Cassian Vieri
    c.ai

    His name was Cassian Vieri — a name that tasted like iron and silk at once, whispered in the deepest corners of the underworld and printed in gold leaf on the tallest towers of the city.

    Tonight, the lion’s den was not a boardroom, not a back alley bathed in gunmetal shadows — it was the marble foyer of his own home, where you stood barefoot under the crystal chandelier, your arms wrapped around yourself like flimsy armor.

    Cassian stood before you, a storm in tailored black. He didn’t shout — Cassian Vieri never shouted. His silence was thunder enough.

    Behind you, the maids lined the walls like statues carved from fear. None of them dared breathe too loudly, as if the wrong breath would tip him over an edge he rarely showed.

    He looked at you — really looked at you — his eyes moving from your bare shoulders to the tight set of your jaw, the trembling in your fingers you thought you’d hidden so well.

    “You listened to them.” His voice was quiet. Too quiet. You flinched as if he’d raised a hand, though you knew he never would.

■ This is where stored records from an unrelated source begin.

(** Reading an attribute that may not have been created yet. *)
Definition getattr {A : Type} (attr : string) (x : option A) : result A :=
  match x with
  | Some a => Ok a
  | None => Raise (AttributeError attr)
  end.

(** [{**props, **noise_props, **aqi_props}]: on a shared key the later
    dict wins. *)
Definition get_as_geojson_feature (self : t) : result feature :=
  let wgs_coords := flat_map PathEdge.coords_wgs (edges self) in
  let wgs_coords := geom_utils.round_coordinates wgs_coords 6 in
  let feature_d := get_geojson_feature_dict wgs_coords in
  type_value <- propagate (path_type_value (path_type self)) ;;
  len_b <- getattr "length_b" (length_b self) ;;
  let props : gmap string value :=
    <["type" := type_value]>
    (<["id" := VStr (name self)]>
     (<["length" := value_of_num (length self)]>
      (<["length_b" := VNum len_b]>
       (<["len_diff" := VNum (len_diff self)]>
        (<["len_diff_rat" := value_of_num (len_diff_rat self)]>
         (<["cost_coeff" := VNum (cost_coeff self)]>
          (<["missing_aqi" := VBool (missing_aqi self)]>
           (<["missing_noises" := VBool (missing_noises self)]> ∅)))))))) in
  noise_props <- match noise_attrs self with
                 | Some na => propagate (get_noise_props_dict na)
                 | None => Ok ∅
                 end ;;
  aqi_props <- match aqi_attrs self with
               | Some aa => propagate (get_aqi_props_dict aa)
               | None => Ok ∅
               end ;;
  Ok (with_properties (aqi_props ∪ (noise_props ∪ props)) feature_d).

(** A length as [aggregate_path_attrs] assigns it: a float, or the int
    [0] on a path without edges. *)
Definition aggregated_length (n : num) : Prop :=
  (exists f, n = PyFloat f) \/ n = PyInt 0.

(** The paths that [__init__] and the methods other than
    [set_green_path_diff_attrs] lead to. A call of one of these methods
    that raises has assigned nothing, so that only the calls that return
    are steps. *)
Inductive without_diff : t -> Prop :=
  | wd_init orig_node edge_ids name path_type cost_coeff :
      without_diff (init orig_node edge_ids name path_type cost_coeff)
  | wd_set_path_name path_name self :
      without_diff self -> without_diff (set_path_name path_name self)
  | wd_set_path_type new_type self :
      without_diff self -> without_diff (set_path_type new_type self)
  | wd_set_path_edges G self self' :
      without_diff self -> set_path_edges G self = Ok self' ->
      without_diff self'
  | wd_aggregate_path_attrs self self' :
      without_diff self -> aggregate_path_attrs self = Ok self' ->
      without_diff self'
  | wd_set_noise_attrs db_costs self self' :
      without_diff self -> set_noise_attrs db_costs self = Ok self' ->
      without_diff self'
  | wd_set_aqi_attrs self self' :
      without_diff self -> set_aqi_attrs self = Ok self' ->
      without_diff self'
  | wd_aggregate_edge_groups_by_attr aq noise self self' :
      without_diff self ->
      aggregate_edge_groups_by_attr aq noise self = Ok self' ->
      without_diff self'.

(** The property dicts of the summaries of [self] do not define [key]. *)
Definition summaries_leave (key : string) (self : t) : Prop :=
  (forall na d, noise_attrs self = Some na ->
                get_noise_props_dict na = Returned d -> d !! key = None)
  /\ (forall aa d, aqi_attrs self = Some aa ->
                   get_aqi_props_dict aa = Returned d -> d !! key = None).

(** The partitions of a list of edges into runs: groups that are not
    empty, each of one value, neighbours of different values, whose edges
    in order are the list. *)
Definition run_partition (aq : bool) (es : list PathEdge.t)
    (gs : list group) : Prop :=
  concat (map snd gs) = es
  /\ Forall (fun g : group => snd g <> []) gs
  /\ Forall (homogeneous aq) gs
  /\ alternating gs.

(** A list of edges that starts with no edge of value [v]. *)
Definition starts_other (aq : bool) (v : Z) (es : list PathEdge.t) : Prop :=
  match es with
  | [] => True
  | edge :: _ => group_value aq edge <> v
  end.

End Methods.
Arguments t {X}.
End Path.

(** ** A stand-in for the collaborators, to run the methods on examples *)

Module Demo.

#[export] Instance externals : Externals := {|
  Noises := list (Z * float);
  DbCosts := list (Z * float);
  GraphHandler := Z;
  Geometry := list coord;
  PathNoiseAttrs := num;
  PathAqiAttrs := num;
  PathType := string
|}.

(** The edge the demo graph holds under [id]: a segment of length [2.5]
    from [(id, 0)] to [(id + 1, 0)], in air-quality class [id mod 3] and
    decibel band [id mod 2]. A graph is the number of its edges: it holds
    the ids from 0 up to that number. *)
Definition edge_of_id (id : Z) : PathEdge.t :=
  let x := SF2Prim (binary_normalize prec emax id 0 false) in
  {| PathEdge.coords := [(x, 0%float); ((x + 1)%float, 0%float)];
     PathEdge.coords_wgs := [(x, 0%float); ((x + 1)%float, 0%float)];
     PathEdge.length := 2.5%float;
     PathEdge.length_b := 3.5%float;
     PathEdge.noises := Some [(55, 2.5%float)];
     PathEdge.aqi := Some 1.5%float;
     PathEdge.aqi_cl := id mod 3;
     PathEdge.db_range := id mod 2 |}.

#[export] Instance collaborators : Collaborators := {|
  get_path_edges_by_ids G ids :=
    if forallb (fun id => (0 <=? id) && (id <? G)) ids
    then Returned (map edge_of_id ids)
    else Failed "KeyError";
  LineString cs :=
    match cs with
    | [_] => Failed "ValueError"
    | _ => Returned cs
    end;
  create_path_noise_attrs _ _ len :=
    match len with
    | Some l => Returned l
    | None => Failed "TypeError"
    end;
  create_aqi_attrs _ len :=
    match len with
    | Some l => Returned l
    | None => Failed "TypeError"
    end;
  set_noise_diff_attrs mine _ _ := Returned mine;
  set_aqi_diff_attrs mine _ _ := Returned mine;
  get_noise_props_dict na := Returned {[ "nei" := VNum na ]};
  get_aqi_props_dict aa := Returned {[ "aqc" := VNum aa ]};
  path_type_value pt := Returned (VStr pt)
|}.

(** An edge with chosen lengths, missing markers and classes. *)
Definition edge (len len_b : float) (noises : option Noises)
    (aqi : option float) (aqi_cl db_range : Z) : PathEdge.t :=
  {| PathEdge.coords := [(0%float, 0%float); (1%float, 0%float)];
     PathEdge.coords_wgs := [(0%float, 0%float); (1%float, 0%float)];
     PathEdge.length := len;
     PathEdge.length_b := len_b;
     PathEdge.noises := noises;
     PathEdge.aqi := aqi;
     PathEdge.aqi_cl := aqi_cl;
     PathEdge.db_range := db_range |}.

(** A path as constructed, with [edges] as its resolved edges. *)
Definition path_of (edges : list PathEdge.t) : Path.t :=
  Path.with_edges edges (Path.init 0 [] "p" "clean" Path.default_cost_coeff).

(** Three edges whose air-quality classes and decibel bands are 1, 2, 1;
    the lengths are [2^-8] and [2^-7], the second edge has no noise data. *)
Definition e0 : PathEdge.t :=
  edge 0x1p-8 0x1p-8 (Some [(55, 0x1p-8%float)]) (Some 1.5%float) 1 1.
Definition e1 : PathEdge.t :=
  edge 0x1p-8 0x1p-7 None (Some 2.5%float) 2 2.
Definition e2 : PathEdge.t :=
  edge 0x1p-7 0x1p-7 (Some [(60, 0x1p-7%float)]) (Some 1.5%float) 1 1.

Definition three_edges : Path.t := path_of [e0; e1; e2].
Definition no_edges : Path.t := path_of [].

(** [three_edges] after [aggregate_path_attrs]. *)
Definition aggregated : Path.t :=
  Eval vm_compute in
    match Path.aggregate_path_attrs three_edges with
    | Ok p => p
    | Raise _ => three_edges
    end.

Definition run (r : result Path.t) : Path.t :=
  match r with
  | Ok p => p
  | Raise _ => no_edges
  end.

(** The demo graph: the ids 0 to 4. *)
Definition G : GraphHandler := 5.

(** Two routes over the demo graph, with their edges resolved and their
    attributes aggregated: [green] of length 7.5 with its two summaries,
    built call by call, and [shortest] of length 5.0; and [nowhere], a
    route without edges, of length 0. *)
Definition green0 : Path.t :=
  Path.init 1 [0; 1; 2] "green" "clean" Path.default_cost_coeff.
Definition green1 : Path.t :=
  Eval vm_compute in run (Path.set_path_edges G green0).
Definition green2 : Path.t :=
  Eval vm_compute in run (Path.aggregate_path_attrs green1).
Definition no_costs : DbCosts := [].
Definition green3 : Path.t :=
  Eval vm_compute in run (Path.set_noise_attrs no_costs green2).
Definition green : Path.t :=
  Eval vm_compute in run (Path.set_aqi_attrs green3).

Definition shortest : Path.t :=
  Eval vm_compute in
    run (p <- Path.set_path_edges G
                (Path.init 1 [3; 4] "short" "short" Path.default_cost_coeff) ;;
         Path.aggregate_path_attrs p).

    “You sat there,” he went on, each word slicing the air, “and let them poison you with their petty words. You — you — who once told me you’d burn this city to the ground if anyone dared question who you are.”

    Your mouth opened, a plea, an excuse — but Cassian’s eyes narrowed, dark lashes casting shadows that made him look almost unreal.

    “Do you know what you did to me?” His smile was there — that cruel curve that made grown men kneel. But tonight it was stripped raw of cruelty, soaked in something worse: disbelief. “I watched my queen — my fire — shrink for people who are not worth the dirt under her feet.”

    You turned your head, ashamed, a fragile protest caught in your throat. He stepped closer — slow, lethal — until his breath ghosted your temple.

    “If I ever,” Cassian murmured, voice sinking to something dangerously soft, “hear you deny yourself again because someone decided you should be less — I will drag this entire world to its knees to remind you who you are.”

    His hands didn’t touch you. They hovered — trembling. The king’s hands. The same hands that had ended men, signed treaties dripping with silent threats, held you at night as if the universe itself might steal you away.

    “I don’t need a wife who bows her head at a table that should tremble when she walks in. I need you.” He breathed out a ragged laugh that was nothing like amusement. “You would have clawed my throat out if I ever dared say what they did. Where was she tonight, cara Mia? Where did you go?”

    His forehead pressed to yours, his mouth a hair’s breadth from your lips, his heartbeat drumming against yours like a promise of war.

    “Never forget,” Cassian Vieri whispered, each word an oath carved in iron and devotion, “You are my woman. My wife. And you are enough. Exactly as you are. Always.

    And somewhere behind you, the staff exhaled — quiet as prayer — as the lion held his queen, vowing the world would never make her small again.